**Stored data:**
= Beginning of Section =
Lemma first_app p l1 l2 : first p (l1 ++ l2) = first (first p l2) l1.
Proof. by destruct l1. Qed.

Lemma chain_app g prev start l1 l2 next stop :
  chain g prev start (l1 ++ l2) next stop <->
  exists m, chain g prev start l1 (first next l2) m /\ chain g (final prev l1) m l2 next stop.
Proof.
  revert prev start. induction l1 as [|a l1 IH]; intros prev start; simpl.
  - unfold final. simpl. naive_solver.
  - setoid_rewrite IH. setoid_rewrite final_cons. setoid_rewrite first_app. naive_solver.
Qed.

Lemma chain_le g prev start l next stop : chain g prev start l next stop -> start <= stop.
Proof.
  revert prev start. induction l as [|a l IH]; intros prev start; simpl; [lia|].
  intros (k & _ & _ & _ & Hl & Hc%IH). nia.
Qed.

Lemma chain_lookup g prev start l next stop a :
  chain g prev start l next stop -> a ∈ l ->
  exists k, g !! a = Some k /\ 0 < g_len k /\ start <= g_addr k /\ g_addr k + g_len k * page <= stop.
Proof.
  revert prev start. induction l as [|b l IH]; intros prev start; [by intros _ ?%not_elem_of_nil|].
  intros (k & Hk & _ & Ha & Hl & Hc) [->|Hin]%elem_of_cons.
  - exists k. pose proof (chain_le _ _ _ _ _ _ Hc). split_and!; try done; lia.
  - destruct (IH _ _ Hc Hin) as (k' & ? & ? & ? & ?). exists k'. split_and!; try done. nia.
Qed.

(** Two spans of a chain do not overlap. *)
Definition apart (k k' : Geom) : Prop :=
  g_addr k + g_len k * page <= g_addr k' \/ g_addr k' + g_len k' * page <= g_addr k.

Lemma chain_apart g prev start l next stop a b ka kb :
  chain g prev start l next stop -> a ∈ l -> b ∈ l -> a <> b ->
  g !! a = Some ka -> g !! b = Some kb -> apart ka kb.
Proof.
  revert prev start. induction l as [|c l IH]; intros prev start; [by intros _ ?%not_elem_of_nil|].
  intros (k & Hk & _ & Hka & Hl & Hc) Ha Hb Hne Ea Eb.
  apply elem_of_cons in Ha as [->|Ha], Hb as [->|Hb]; [done| | |by eapply IH].
  - destruct (chain_lookup _ _ _ _ _ _ _ Hc Hb) as (k' & ? & ? & ? & ?). left. simplify_eq. lia.
  - destruct (chain_lookup _ _ _ _ _ _ _ Hc Ha) as (k' & ? & ? & ? & ?). right. simplify_eq. lia.
Qed.

(** The part of a chain behind a changed span. *)
Lemma chain_reprev g g' p q start l next stop :
  chain g p start l next stop -> NoDup l ->
  (forall c, first None l = Some c -> g' !! c = re_prev q <$> g !! c) ->
  (forall x, x ∈ l -> first None l <> Some x -> g' !! x = g !! x) ->
  chain g' q start l next stop.
Proof.
  destruct l as [|c l]; [done|]. intros (k & Hk & Hb & Ha & Hl & Hc) [Hc' _]%NoDup_cons H1 H2.
  exists (re_prev q k). rewrite (H1 c eq_refl), Hk. split_and!; try done.
  - simpl. by rewrite Hb.
  - apply (chain_frame g); [|done]. intros x Hx. apply H2; [by right|]. intros [= ->]. done.
Qed.

(** *** Tilings *)

Definition arena_ok g (x : arena * list addr) : Prop :=
  0 < ar_pages x.1 < cap /\
  chain g None (ar_base x.1) x.2 None (ar_base x.1 + ar_pages x.1 * page) /\
  exists a k, head x.2 = Some a /\ g !! a = Some k /\ g_block k = Some (ar_block x.1).

Record tiling g (ars : list (arena * list addr)) : Prop := {
  til_nodup : NoDup (ars ≫= snd);
  til_dom : forall a, is_Some (g !! a) <-> a ∈ ars ≫= snd;
  til_arena : Forall (arena_ok g) ars;
}.

Implicit Types ars : list (arena * list addr).

Lemma tiling_frame g ars :
  tiling g ars -> forall g', g' = g -> tiling g' ars.
Proof. by intros ? ? ->. Qed.

Lemma locate g ars a :
  tiling g ars -> is_Some (g !! a) ->
  exists A1 ar l1 l2 A2, ars = A1 ++ (ar, l1 ++ a :: l2) :: A2.
Proof.
  intros Ht Ha. apply (til_dom _ _ Ht) in Ha. apply list_elem_of_bind in Ha as ([ar l] & Hal & Hin).
  apply list_elem_of_split in Hin as (A1 & A2 & ->). simpl in Hal.
  apply list_elem_of_split in Hal as (l1 & l2 & ->). by exists A1, ar, l1, l2, A2.
Qed.

Lemma tiling_len g ars a k : tiling g ars -> g !! a = Some k -> 0 < g_len k < cap.
Proof.
  intros Ht Hk. destruct (locate g ars a Ht) as (A1 & ar & l1 & l2 & A2 & E); [by eexists|].
  destruct Ht as [_ _ Har]. rewrite E, Forall_app, Forall_cons in Har.
  destruct Har as (_ & (Hp & Hc & _) & _). simpl in *.
  destruct (chain_lookup _ _ _ _ _ _ a Hc) as (k' & ? & ? & ? & ?); [set_solver|]. simplify_eq. nia.
Qed.

(** The spans of an arena replaced, the other arenas left alone. *)
Lemma tiling_arena g g' A1 ar l l' A2 :
  tiling g (A1 ++ (ar, l) :: A2) ->
  (forall x, x ∉ l -> x ∉ l' -> g' !! x = g !! x) ->
  NoDup l' -> (forall x, x ∈ l' -> x ∈ l \/ g !! x = None) ->
  (forall x, x ∈ l' -> is_Some (g' !! x)) -> (forall x, x ∈ l -> x ∉ l' -> g' !! x = None) ->
  arena_ok g' (ar, l') -> tiling g' (A1 ++ (ar, l') :: A2).
Proof.
  intros [Hnd Hdom Har] Hg Hndl' Hl' Hin Hout Hok.
  rewrite bind_app, bind_cons in Hnd, Hdom. simpl in Hnd, Hdom.
  assert (Hfresh : forall x, x ∈ l' -> x ∉ (A1 ≫= snd) ++ (A2 ≫= snd)).
  { apply NoDup_app in Hnd as (_ & Hd1 & (_ & Hd2 & _)%NoDup_app). intros x Hx.
    destruct (Hl' x Hx) as [Hxl|Hx0].
    - intros [Hx1|Hx2]%elem_of_app; [apply (Hd1 x Hx1); set_solver|by apply (Hd2 x Hxl)].
    - assert (x ∉ (A1 ≫= snd) ++ l ++ (A2 ≫= snd)) by (rewrite <- Hdom, Hx0; by intros []). set_solver. }
  split.
  - rewrite bind_app, bind_cons. simpl. apply NoDup_app in Hnd as (Hn1 & Hd1 & (_ & Hd2 & Hn2)%NoDup_app).
    apply NoDup_app. split_and!; [done| |apply NoDup_app; split_and!; try done].
    + intros x Hx [Hx'|Hx']%elem_of_app; [|apply (Hd1 x Hx); set_solver].
      apply (Hfresh x Hx'). set_solver.
    + intros x Hx Hx2. apply (Hfresh x Hx). set_solver.
  - intros x. rewrite bind_app, bind_cons. simpl. destruct (decide (x ∈ l')) as [Hx|Hx].
    + split; [set_solver|]. intros _. by apply Hin.
    + destruct (decide (x ∈ l)) as [Hxl|Hxl].
      * rewrite (Hout x) by done. split; [by intros []|]. apply NoDup_app in Hnd as (_ & Hd1 & (_ & Hd2 & _)%NoDup_app).
        specialize (Hd1 x). specialize (Hd2 x Hxl). set_solver.
      * rewrite Hg by done. rewrite Hdom. set_solver.
  - rewrite Forall_app, Forall_cons in Har |- *. destruct Har as (H1 & _ & H2).
    apply NoDup_app in Hnd as (_ & Hd1 & (_ & Hd2 & _)%NoDup_app).
    assert (Hother : forall y, y ∈ A1 \/ y ∈ A2 -> arena_ok g y -> arena_ok g' y).
    { intros [ar' m] Hy (Hp & Hc & a & k & Hh & Hk & Hb).
      assert (Hm : forall x, x ∈ m -> g' !! x = g !! x).
      { intros x Hx. assert (Hxb : x ∈ A1 ≫= snd \/ x ∈ A2 ≫= snd).
        { rewrite !list_elem_of_bind. destruct Hy; [left|right]; by exists (ar', m). }
        apply Hg.
        - intros Hxl. destruct Hxb as [Hx1|Hx2]; [apply (Hd1 x Hx1); set_solver|by apply (Hd2 x Hxl)].
        - intros Hxl. apply (Hfresh x Hxl). set_solver. }
      split; [done|]. split; [by apply (chain_frame g)|]. exists a, k. split_and!; try done.
      rewrite Hm; [done|]. simpl in Hh. destruct m; [done|]. injection Hh as ->. by left. }
    split_and!; [|done|].
    + apply Forall_forall. intros y Hy. apply Hother; [by left|]. rewrite Forall_forall in H1. by apply H1.
    + apply Forall_forall. intros y Hy. apply Hother; [by right|]. rewrite Forall_forall in H2. by apply H2.
Qed.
= End of Section =
**The problem:** Of all the entries above, repeat only the lines from the line that has "tiling g (A1 ++ (ar, l) :: A2) ->" to the line that has "apply NoDup_app. split_and!;", both lines included, exactly.

**Task solution:**
  tiling g (A1 ++ (ar, l) :: A2) ->
  (forall x, x ∉ l -> x ∉ l' -> g' !! x = g !! x) ->
  NoDup l' -> (forall x, x ∈ l' -> x ∈ l \/ g !! x = None) ->
  (forall x, x ∈ l' -> is_Some (g' !! x)) -> (forall x, x ∈ l -> x ∉ l' -> g' !! x = None) ->
  arena_ok g' (ar, l') -> tiling g' (A1 ++ (ar, l') :: A2).
Proof.
  intros [Hnd Hdom Har] Hg Hndl' Hl' Hin Hout Hok.
  rewrite bind_app, bind_cons in Hnd, Hdom. simpl in Hnd, Hdom.
  assert (Hfresh : forall x, x ∈ l' -> x ∉ (A1 ≫= snd) ++ (A2 ≫= snd)).
  { apply NoDup_app in Hnd as (_ & Hd1 & (_ & Hd2 & _)%NoDup_app). intros x Hx.
    destruct (Hl' x Hx) as [Hxl|Hx0].
    - intros [Hx1|Hx2]%elem_of_app; [apply (Hd1 x Hx1); set_solver|by apply (Hd2 x Hxl)].
    - assert (x ∉ (A1 ≫= snd) ++ l ++ (A2 ≫= snd)) by (rewrite <- Hdom, Hx0; by intros []). set_solver. }
  split.
  - rewrite bind_app, bind_cons. simpl. apply NoDup_app in Hnd as (Hn1 & Hd1 & (_ & Hd2 & Hn2)%NoDup_app).
    apply NoDup_app. split_and!; [done| |apply NoDup_app; split_and!; try done].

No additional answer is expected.